Chemical cutting has become one of the most common pipe cutoff methods, especially for tubing. The cutting fluid reacts extremely quickly and generates intense heat. It is sprayed through a nozzle assembly at the walls of the tubing all around the cutoff tool. As the fluid contacts the steel wall, a vigorous reaction occurs and the pipe is separated smoothly without leaving an external flare. Fig. 2 shows an example of a chemical cut pipe.
Chemical cutters can produce very smooth cuts but are very dependent on both orientation and even coverage or contact between the cutting chemical and the steel pipe. The following conditions can either slow the chemical cut on that side of the pipe or defeat it entirely so that pulling operations are needed to finally separate the pipe:
- Heavy walled pipe
- Higher alloy
- Increased depth
- Imperfections in the pipe
- Plastic liner
- Incorrect gun sizing
Fig. 3 shows an example of a partial chemical cut.
Radial explosive cutters
Radial explosive cutters, either continuous or segmented cutters, produce a pressure wave that is oriented outward and usually produce a flare in the steel at the cut point. Fig. 4 shows an example of a cut produced by a Thermite cutter. The severity of this flare can provide problems in recovering the pipe or in washing over the stuck section. A mill is often run to dress off the upward-looking connection before running the wash pipe.

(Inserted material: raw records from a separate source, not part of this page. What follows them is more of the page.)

(* ===== verification/SymChannel.v ===== *)
(** * Symmetric channels (common/sym_channel.c, the settlement and kickoff of
    common/sym_lanes.c, [sym_channeld_state] of channeld/sym_channeld.c)

    The states of a channel: the settlement of each lane, the message signed
    for a state, and the kickoff.  [status_failed] is [Crash]. *)

From stdpp Require Import list.
From S2P Require Import Prelude Chainparams Amount HtlcState FeeStates CommitFee Features Wire Script Keys Tapscript ChannelState Tx SymScripts SymState Channel.
Local Open Scope Z_scope.

(** What [struct channel] holds beside its state: the keys, and the issuer of
    the marker of a channel with a settle clock. *)
Record channel_keys := mk_channel_keys {
  funding_pubkey : sides (list Z);
  chan_basepoints : sides basepoints;
  sym_issuer : option outpoint;
}.

Definition sym_shared_delay (c : channel) : Z :=
  if to_self_delay (config c).[REMOTE] <? to_self_delay (config c).[LOCAL]
  then to_self_delay (config c).[LOCAL] else to_self_delay (config c).[REMOTE].
Definition sym_dust_limit (c : channel) : amount_sat_t :=
  if amount_sat_greater (conf_dust_limit (config c).[LOCAL]) (conf_dust_limit (config c).[REMOTE])
  then conf_dust_limit (config c).[LOCAL] else conf_dust_limit (config c).[REMOTE].

(** Why there is no state; of which lane. *)
Inductive sym_error := settlement_fails (e : settlement_error) | lane_fails (lane : nat) (e : settlement_error).

Section Channel.
Context (params : chainparams) (sha256 ripemd160 : list Z -> list Z) `{!Taproot, !Issuance}.
Context (wally_tx_get_length : bool -> bitcoin_tx -> option nat)
        (wally_tx_to_bytes : bool -> bitcoin_tx -> option (list Z)).
Context (asort : (sym_output htlc -> sym_output htlc -> comparison) -> list (sym_output htlc) -> list (sym_output htlc)).
Context (keys : channel_keys).

Definition sym_channel_of (c : channel) : outcome sym_channel :=
  sc ← sym_channel_init params sha256 (genesis_blockhash params) (funding c)
         (bp_delayed_payment (chan_basepoints keys).[opener c])
         (bp_delayed_payment (chan_basepoints keys).[other (opener c)])
         (Some (channel_asset c)) (sym_shared_delay c);
  match sym_issuer keys with
  | None => Ret sc
  | Some issuer =>
    marker ← sym_marker_id issuer;
    Ret (sym_channel_set_clock sha256 sc marker
           (bitcoin_redeem_2of2 (funding_pubkey keys).[LOCAL] (funding_pubkey keys).[REMOTE]) (funding_sats c))
  end.

Definition pay_points : sides (list Z) := sides_map bp_payment (chan_basepoints keys).
Definition htlc_points : sides (list Z) := sides_map bp_htlc (chan_basepoints keys).

(** The HTLCs of one lane; without lanes they are of lane 0. *)
Definition of_lane (lane : nat) (hs : list (sym_htlc htlc)) (htlc_lanes : option (list nat)) : list (sym_htlc htlc) :=
  match htlc_lanes with
  | Some lanes => fst <$> filter (fun x => snd x = lane) (zip hs lanes)
  | None => if (lane =? 0)%nat then hs else []
  end.
Definition set_so_asset (a : option (list Z)) (o : sym_output htlc) : sym_output htlc :=
  mk_sym_output _ (so_kind o) (so_side o) (so_amount o) (so_spk o) a (so_htlc o) (so_cltv_expiry o).

(** The settlement of the lanes from [lane] on, [n] of them. *)
Fixpoint lanes_settlement_from (c : channel) (s : side) (hs : list (sym_htlc htlc)) (htlc_lanes : option (list nat))
    (n lane : nat) (outs : list (sym_output htlc)) : outcome (sym_error + list (sym_output htlc)) :=
  match n with
  | O => Ret (inr outs)
  | S n =>
    bal_local ← sym_lane_owed c lane s LOCAL;
    bal_remote ← sym_lane_owed c lane s REMOTE;
    '(_, sats) ← sym_lane_funding c lane;
    r ← sym_settlement sha256 ripemd160 asort sats (opener c) pay_points htlc_points (mk_sides bal_local bal_remote)
          (of_lane lane hs htlc_lanes) (sym_dust_limit c);
    match r with
    | inl e => Ret (inl (lane_fails lane e))
    | inr lo =>
      asset ← (if (lane =? 0)%nat then Ret None else a ← sym_lane_asset c lane; Ret (Some a));
      lanes_settlement_from c s hs htlc_lanes n (S lane) (outs ++ (set_so_asset asset <$> lo))
    end
  end.
Definition sym_lanes_settlement (c : channel) (s : side) (hs : list (sym_htlc htlc)) (htlc_lanes : option (list nat))
  : outcome (sym_error + list (sym_output htlc)) :=
  lanes_settlement_from c s hs htlc_lanes (sym_num_lanes c) 0 [].

Definition sym_channel_state (c : channel) (s : side) (commit_num : Z) (hs : list (sym_htlc htlc))
    (htlc_lanes : option (list nat)) : outcome (sym_error + sym_state) :=
  r ← (match sym_lanes c with
       | Some _ => sym_lanes_settlement c s hs htlc_lanes
       | None =>
         r ← sym_settlement sha256 ripemd160 asort (funding_sats c) (opener c) pay_points htlc_points
               (owed (view c).[s]) hs (sym_dust_limit c);
         Ret (match r with inl e => inl (settlement_fails e) | inr outs => inr outs end)
       end);
  match r with
  | inl e => Ret (inl e)
  | inr outs =>
    num ← sym_state_num commit_num (bool_decide (s = opener c));
    Ret (inr (sym_state_new s commit_num num outs))
  end.

Definition sym_channel_msg (c : channel) (st : sym_state) : outcome (list Z) :=
  sc ← sym_channel_of c;
  tree ← sym_state_tree_of sha256 sc st;
  sym_upd_msg sha256 sc tree.

Definition sym_channel_check_sig (c : channel) (st : sym_state) (signing : side) (sig : list Z) : outcome bool :=
  msg ← sym_channel_msg c st;
  Ret (tap_check_sig msg (bp_delayed_payment (chan_basepoints keys).[signing]) sig).

(** The kickoff, and the funding output's script. *)
Definition sym_channel_kickoff (c : channel) : outcome (bitcoin_tx * list Z) :=
  sc ← sym_channel_of c;
  let wscript := bitcoin_redeem_2of2 (funding_pubkey keys).[LOCAL] (funding_pubkey keys).[REMOTE] in
  tx ← sym_kickoff_tx params sha256 wally_tx_get_length wally_tx_to_bytes (funding c) (funding_sats c) wscript sc;
  Ret (tx, wscript).

Definition sym_lane_kickoff_tx (c : channel) (lane : nat) : outcome (bitcoin_tx * list Z) :=
  sc ← sym_channel_of c;
  asset ← sym_lane_asset c lane;
  let sc := mk_sym_channel (sym_tag sc) (upd_key_opener sc) (upd_key_accepter sc) asset (sym_delay sc) (clock sc) in
  '(outpoint, amount) ← sym_lane_funding c lane;
  let wscript := bitcoin_redeem_2of2 (funding_pubkey keys).[LOCAL] (funding_pubkey keys).[REMOTE] in
  tx ← sym_kickoff_tx params sha256 wally_tx_get_length wally_tx_to_bytes outpoint amount wscript sc;
  Ret (tx, wscript).

(** ** The states channeld builds *)

Fixpoint sym_htlcs_of (l : list htlc) : outcome (list (sym_htlc htlc)) :=
  match l with
  | [] => Ret []
  | h :: l =>
    expiry ← abs_locktime_to_blocks (h_expiry h);
    hs ← sym_htlcs_of l;
    Ret (mk_sym_htlc _ (htlc_owner h) (h_amount h) (ripemd160 (h_rhash h)) expiry h :: hs)
  end.
Definition sym_channeld_state (c : channel) (s : side) (commit_num : Z) : outcome sym_state :=
  let committed := channel_committed_htlcs c s in
  hs ← sym_htlcs_of committed;
  r ← sym_channel_state c s commit_num hs (Some (h_lane <$> committed));
  match r with inl _ => Crash | inr st => Ret st end.
End Channel.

Mechanical cutters based on mill design have been used successfully on both jointed and coiled tubing applications to sever pipe. These cutters are considerably slower than the chemical or explosive cutters but can be run on conventional equipment. The mechanical cutters are best used on softer, lower alloy pipes with a thinner wall. High alloy pipes and very thick pipes are more difficult to cut with a mechanical cutter.
Abrasive cutters have been reintroduced recently to the market and have the potential to rapidly sever almost any type of pipe at any depth. These cutters use a particulate such as the following:
- Glass beads
- Calcium carbonate
The particulate is pumped through a rotating nozzle, and the abrasion erodes the steel. Cuts through even heavy-walled drillpipe are possible if the cutter can be kept in the same place during the entire cutting operation. Cuts at surface with abrasive cutters are very fast; however, the cutting process is slowed because of backpressure when the cutters are applied downhole. Nonetheless, these cutters are beginning to see extensive use as pipe cutoff tools.
The cutting system necessary for a particular application depends on the well depth, temperature, and size of the tubing and alloy grade and weight of the tubing. However, the most important factor is any restriction above the cut point and the ability to pull tension on the pipe. Requirements for cutting tubing include knowledge of the specific design of the well and any restrictions above the point to be cut. Once the cut point is selected, the cutting method should be studied carefully to determine if a clean cut can be made that will requiring a minimum of overpull to separate the uncut sections of the pipe. Additional considerations include the conveyance system and the manner of depth control that will place the cutter at the correct position.